Grant Title: Community Detection in Networks Across Time
https://doi.org/10.37717/220020315
Program Area: Studying Complex Systems
Grant Type: Scholar Award
Amount: $450,000
Year Awarded: 2012
Duration: 6 years
Interdisciplinarily rooted in graph theory and the long development of social network analysis, the study of complex networks has exploded in the past two decades. With continued developments across the quantitative social sciences and newer emphases in statistical physics, applied mathematics, computer science, and statistics, network analytics has proven important for the study of a diverse array of complex systems, with successful and important applications across social, political, anthropological, biological, chemical, technological, epidemiological, financial, and informational processes as ever larger numbers and sizes of data become available. With nodes representing selected entities or agents and edges representing relationships or connections between nodes, networks can be used to study web pages, consumer data for recommendation systems, phone calls between individuals, mutual fund holdings, protein interactions, disease-spreading contacts, or nano-scale particles in heterogeneous materials, just to name a few examples. The potentially astoundingly large scales of such data demand new techniques for understanding and classifying these systems, utilizing and further developing a collection of best practices from across the wide variety of interdisciplinary activity ongoing in the study of networks.
One of the prominent developments in networks, particularly over the past decade, is the algorithmic detection of mesoscopic structures known as communities, intuitively conceived as groups of nodes connected more tightly to each other than to the rest of the network. Community detection has become an excellent way to characterize and understand the mesoscopic structures of a network. Such studies repeatedly harken to the connection between structure and function: the processes in network-connected systems are both influenced by and drive the structural properties of the collection of edges between nodes, so a better understanding of structure yields insights about function. The algorithmic detection of communities has thus become a highly powerful technique used successfully in the study of many diverse real-world networks.

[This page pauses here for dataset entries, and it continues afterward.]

(* ===== verification/_CoqProject ===== *)
-Q . S2P
Prelude.v
IntUtil.v
Varint.v
Serialization.v
CryptoNote.v
CryptoNoteSerialization.v
Keccak.v
TreeHash.v
Base58.v
CryptoNoteFormatUtils.v
Float.v
Currency.v
CurrencyBuilder.v
Difficulty.v
DepositIndex.v
ChainIndex.v
StringTools.v
Amounts.v
Checkpoints.v
TransactionExtra.v
BlockchainIndices.v
UpgradeDetector.v
BlockchainState.v
CryptoInterface.v
Blockchain.v
BlockchainInvariant.v
Primality.v
StraightLine.v
CryptoOps.v
Sc.v
Fe.v
Ge.v
Edwards.v
ScalarMult.v
BaseTables.v
BasePoint.v
PointCodec.v
DoubleScalarMult.v
HashToPoint.v
GroupOrder.v
Crypto.v
RingSignature.v
Chacha8.v
Random.v
ConstructTransaction.v
Acceptance.v
TransactionPool.v
TransactionPoolInvariant.v
ChainValidator.v
AlternativeChains.v
NodeInvariant.v
AlternativePaths.v
Core.v
WordList.v
Mnemonics.v
(* ===== verification/Serialization.v ===== *)
(** The binary serialization layer: src/Common/StreamTools.cpp with
    MemoryInputStream and VectorOutputStream, and the two ISerializer
    implementations src/Serialization/Binary{Input,Output}StreamSerializer.cpp.

    An ISerializer in INPUT mode is a reader that consumes a prefix of the
    remaining bytes; [None] is a thrown exception.  In OUTPUT mode it appends
    bytes; [None] is again an exception.  [Codec] pairs the two directions of a
    [serialize] function and [CodecOk] states what one component promises the
    components that embed its data: reading back what was written, and writing
    back exactly what was read. *)

From S2P Require Import Prelude.
From S2P Require Import Varint.
Import Varint.

Definition reader (A : Type) : Type := bytes -> option (A * bytes).

#[export] Instance reader_ret : MRet reader := fun A a input => Some (a, input).
#[export] Instance reader_bind : MBind reader := fun A B f m input =>
  match m input with
  | Some (a, rest) => f a rest
  | None => None
  end.

Definition throw {A} : reader A := fun _ => None.

(** ** Streams *)

Module Stream.

(** [MemoryInputStream::readSome]: copies [min (size, remaining)] bytes. *)
Definition readSome (size : nat) (input : bytes) : bytes * bytes :=
  (take size input, drop size input).

(** The loop of [read(IInputStream&, void*, size_t)]: until [size] bytes have been
    delivered, and an exception when a call delivers none.  A call that delivers
    something decreases [size], so [size + 1] rounds are enough. *)
Fixpoint read_loop (fuel size : nat) (acc input : bytes) : option (bytes * bytes) :=
  match size, fuel with
  | O, _ => Some (acc, input)
  | S _, O => None
  | S _, S fuel =>
      let '(chunk, input) := readSome size input in
      match length chunk with
      | O => None
      | _ => read_loop fuel (size - length chunk) (acc ++ chunk) input
      end
  end.

Definition read (size : nat) : reader bytes := fun input => read_loop (S size) size [] input.

Definition endOfStream (input : bytes) : bool := match input with [] => true | _ => false end.

(** Little-endian memory image of an unsigned integer of [n] bytes. *)
Fixpoint le_bytes (n : nat) (v : Z) : bytes :=
  match n with
  | O => []
  | S n => v mod 256 :: le_bytes n (v / 256)
  end.

Fixpoint le_value (l : bytes) : Z :=
  match l with
  | [] => 0
  | b :: l => b + 256 * le_value l
  end.

(** [read<uint8_t>] and [read<uint32_t>] on a little-endian machine. *)
Definition read_u8 : reader Z := b ← read 1; mret (le_value b).
Definition read_u32 : reader Z := b ← read 4; mret (le_value b).

Lemma read_loop_spec fuel size acc input : (size < fuel)%nat ->
  read_loop fuel size acc input =
    if decide (size <= length input)%nat then Some (acc ++ take size input, drop size input) else None.
Proof.
  revert size acc input. induction fuel as [|fuel IH]; intros size acc input Hf; [lia|].
  destruct size as [|size].
  { rewrite decide_True, take_0, app_nil_r, drop_0 by lia. done. }
  destruct input as [|b input].
  { rewrite decide_False by (simpl; lia). done. }
  assert (Hchunk : length (take (S size) (b :: input)) = S (size `min` length input))
    by (rewrite length_take; simpl; lia).
  cbn [read_loop readSome]. rewrite Hchunk. rewrite IH by lia. rewrite length_drop.
  change (length (b :: input)) with (S (length input)).
  destruct (decide (S size <= S (length input))%nat).
  - rewrite decide_True by lia.
    replace (S size - S (size `min` length input))%nat with 0%nat by lia.
    by rewrite take_0, app_nil_r, drop_0.
  - rewrite decide_False by lia. done.
Qed.
(** [for (i = res.size() - 1; i != 0; i--) res[i] -= res[i - 1];] *)
Definition absolute_output_offsets_to_relative (off : list Z) : list Z :=
  match off with
  | [] => off
  | _ =>
      let res := merge_sort Z.le off in
      foldl (fun res i => <[i := u32 (res !!! i - res !!! (i - 1)%nat)]> res) res
        (rev (List.seq 1 (length res - 1)))
  end.

(** ** Blocks *)

Definition is_coinbase (tx : Transaction) : bool :=
  match inputs (prefix tx) with
  | [InBase _] => true
  | _ => false
  end.

Definition get_block_height (b : Block) : Z :=
  match inputs (prefix (baseTransaction b)) with
  | [InBase i] => blockIndex i
  | _ => 0
  end.

Definition NULL_HASH : Hash := replicate 32 0.

(** [getObjectHash]: the hash, [NULL_HASH] when the object does not serialize. *)
Definition getObjectHash {A} (c : Codec A) (a : A) : bool * Hash :=
  match toBinaryArray c a with
  | None => (false, NULL_HASH)
  | Some ba => (true, cn_fast_hash ba)
  end.

Definition get_tx_tree_hash (b : Block) : Hash :=
  let '(_, h) := getObjectHash serializeTransaction (baseTransaction b) in
  let txs_ids := h :: transactionHashes b in
  tree_hash txs_ids.
(** A deposit output accepted under the fixed terms: the term is a whole number of
    months, from one to twelve. *)
Lemma validateOutput_months t amount o height :
  let c := CurrencyBuilder t in
  m_depositHeightV4 c < height -> mo_term o <> 0 -> validateOutput c amount o height = true ->
  DEPOSIT_MIN_AMOUNT <= amount
  /\ exists months, 1 <= months <= 12 /\ mo_term o = months * m_depositMinTermV3 c.
Proof.
  intros c Hh Ht. unfold validateOutput.
  rewrite (proj2 (Z.eqb_neq _ 0)), (proj2 (Z.ltb_lt _ height)) by done. cbn [negb].
  rewrite negb_involutive. destruct (_ || _) eqn:E; [done|].
  destruct (Z.ltb_spec amount (m_depositMinAmount c)) as [|Ha]; [done|]. intros _. split; [exact Ha|].
  apply orb_false_iff in E as [[E1 E2]%orb_false_iff E3%negb_false_iff].
  apply Z.ltb_ge in E1, E2. apply Z.eqb_eq in E3.
  assert (0 < m_depositMinTermV3 c /\ m_depositMaxTermV3 c = 12 * m_depositMinTermV3 c) as [Hp Hm]
    by (destruct t; by vm_compute).
  exists (mo_term o / m_depositMinTermV3 c).
  pose proof (Z.div_mod (mo_term o) (m_depositMinTermV3 c) ltac:(lia)). nia.
Qed.

(** Deposit terms.  Past the height of the fixed terms the node accepts a
    deposit output only for one to twelve months and at least the minimum amount,
    and such a deposit, spent after its term, earns the monthly interest. *)
Theorem validateOutput_interest t pow amount o height lockHeight :
  let c := CurrencyBuilder t in
  m_depositHeightV4 c < height -> mo_term o <> 0 -> validateOutput c amount o height = true ->
  height <= lockHeight ->
  DEPOSIT_MIN_AMOUNT <= amount
  /\ (exists months, 1 <= months <= 12 /\ mo_term o = months * m_depositMinTermV3 c)
  /\ calculateInterest c pow amount (mo_term o) lockHeight = calculateInterestV3 c amount (mo_term o).
Proof.
  intros c Hh Ht Hv Hl. destruct (validateOutput_months t amount o height Hh Ht Hv) as [Ha (n & Hn & E)].
  split_and!; [done | by exists n |]. fold c in E. unfold calculateInterest.
  assert (0 < m_depositMinTermV3 c <= 21900 /\ m_depositMaxTermV1 c = 1296000
    /\ m_depositHeightV3 c < m_depositHeightV4 c) as (Hp & Hm & Hv3) by (destruct t; by vm_compute).
  rewrite (proj2 (Z.ltb_ge _ (mo_term o))), E, Z.mod_mul by nia. rewrite (proj2 (Z.ltb_lt _ lockHeight)) by lia. done.
Qed.

Lemma validateOutput_interest_witness :
  calculateInterest (CurrencyBuilder false) (fun x _ => x) 1000000 43800 1200000
  = calculateInterestV3 (CurrencyBuilder false) 1000000 43800.
Proof.
  apply (validateOutput_interest false (fun x _ => x) 1000000 (MkMultisignatureOutput [] 1 43800) 1200000 1200000);
    by vm_compute.
Defined.

(** ** Fees *)

Lemma foldl_u64_sum {A} (f : A -> Z) l a :
  u64 (foldl (fun a x => u64 (a + f x)) a l) = u64 (a + sumZ (f <$> l)).
Proof.
  revert a. induction l as [|x l IH]; intros a; simpl; [by rewrite Z.add_0_r|].
  rewrite IH. unfold u64. by rewrite Zplus_mod_idemp_l, Z.add_assoc.
Qed.

Lemma foldl_u64_exact {A} (f : A -> Z) l : Forall (fun x => 0 <= f x) l -> sumZ (f <$> l) < 2 ^ 64 ->
  foldl (fun a x => u64 (a + f x)) 0 l = sumZ (f <$> l).
Proof.
  intros Hf Hs.
  assert (0 <= sumZ (f <$> l)) by (apply sumZ_nonneg; by apply Forall_fmap).
  assert (is_u64 (foldl (fun a x => u64 (a + f x)) 0 l)) as Hr.
  { assert (forall a, is_u64 a -> is_u64 (foldl (fun a x => u64 (a + f x)) a l)) as H0; [|apply H0; word].
    clear. induction l as [|x l IH]; intros a Ha; [done|]. apply IH. word. }
  pose proof (foldl_u64_sum f l 0) as E. rewrite u64_id, u64_id in E by (done || word). lia.
Qed.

Until recently, however, the study of community detection in networks that vary over time has been relatively limited compared to the wealth of methods and studies on static network representations. This situation changed with the principled extension of the community detection concept known as modularity (and its quality function generalizations) to networks which vary over time or which encode multiple different kinds of connections (multiplex networks) by Mucha et al. (2010). This multislice modularity methodology opens wide the door to numerous applications that were previously inaccessible to most community detection heuristics. At the same time, the modularity framework itself is well known to have a number of pitfalls, and there are many other well-known and well-studied methods for community detection of static (i.e. single-slice) networks. Motivated by the successes of the multislice modularity approach, Mucha’s research program seeks to similarly extend other state-of-the-art community detection methods to multislice network data. Such developments will greatly expand the utility of community detection, with immediate, significant, and broad impact on the study of real-world networks for applications across a wide array of disciplines.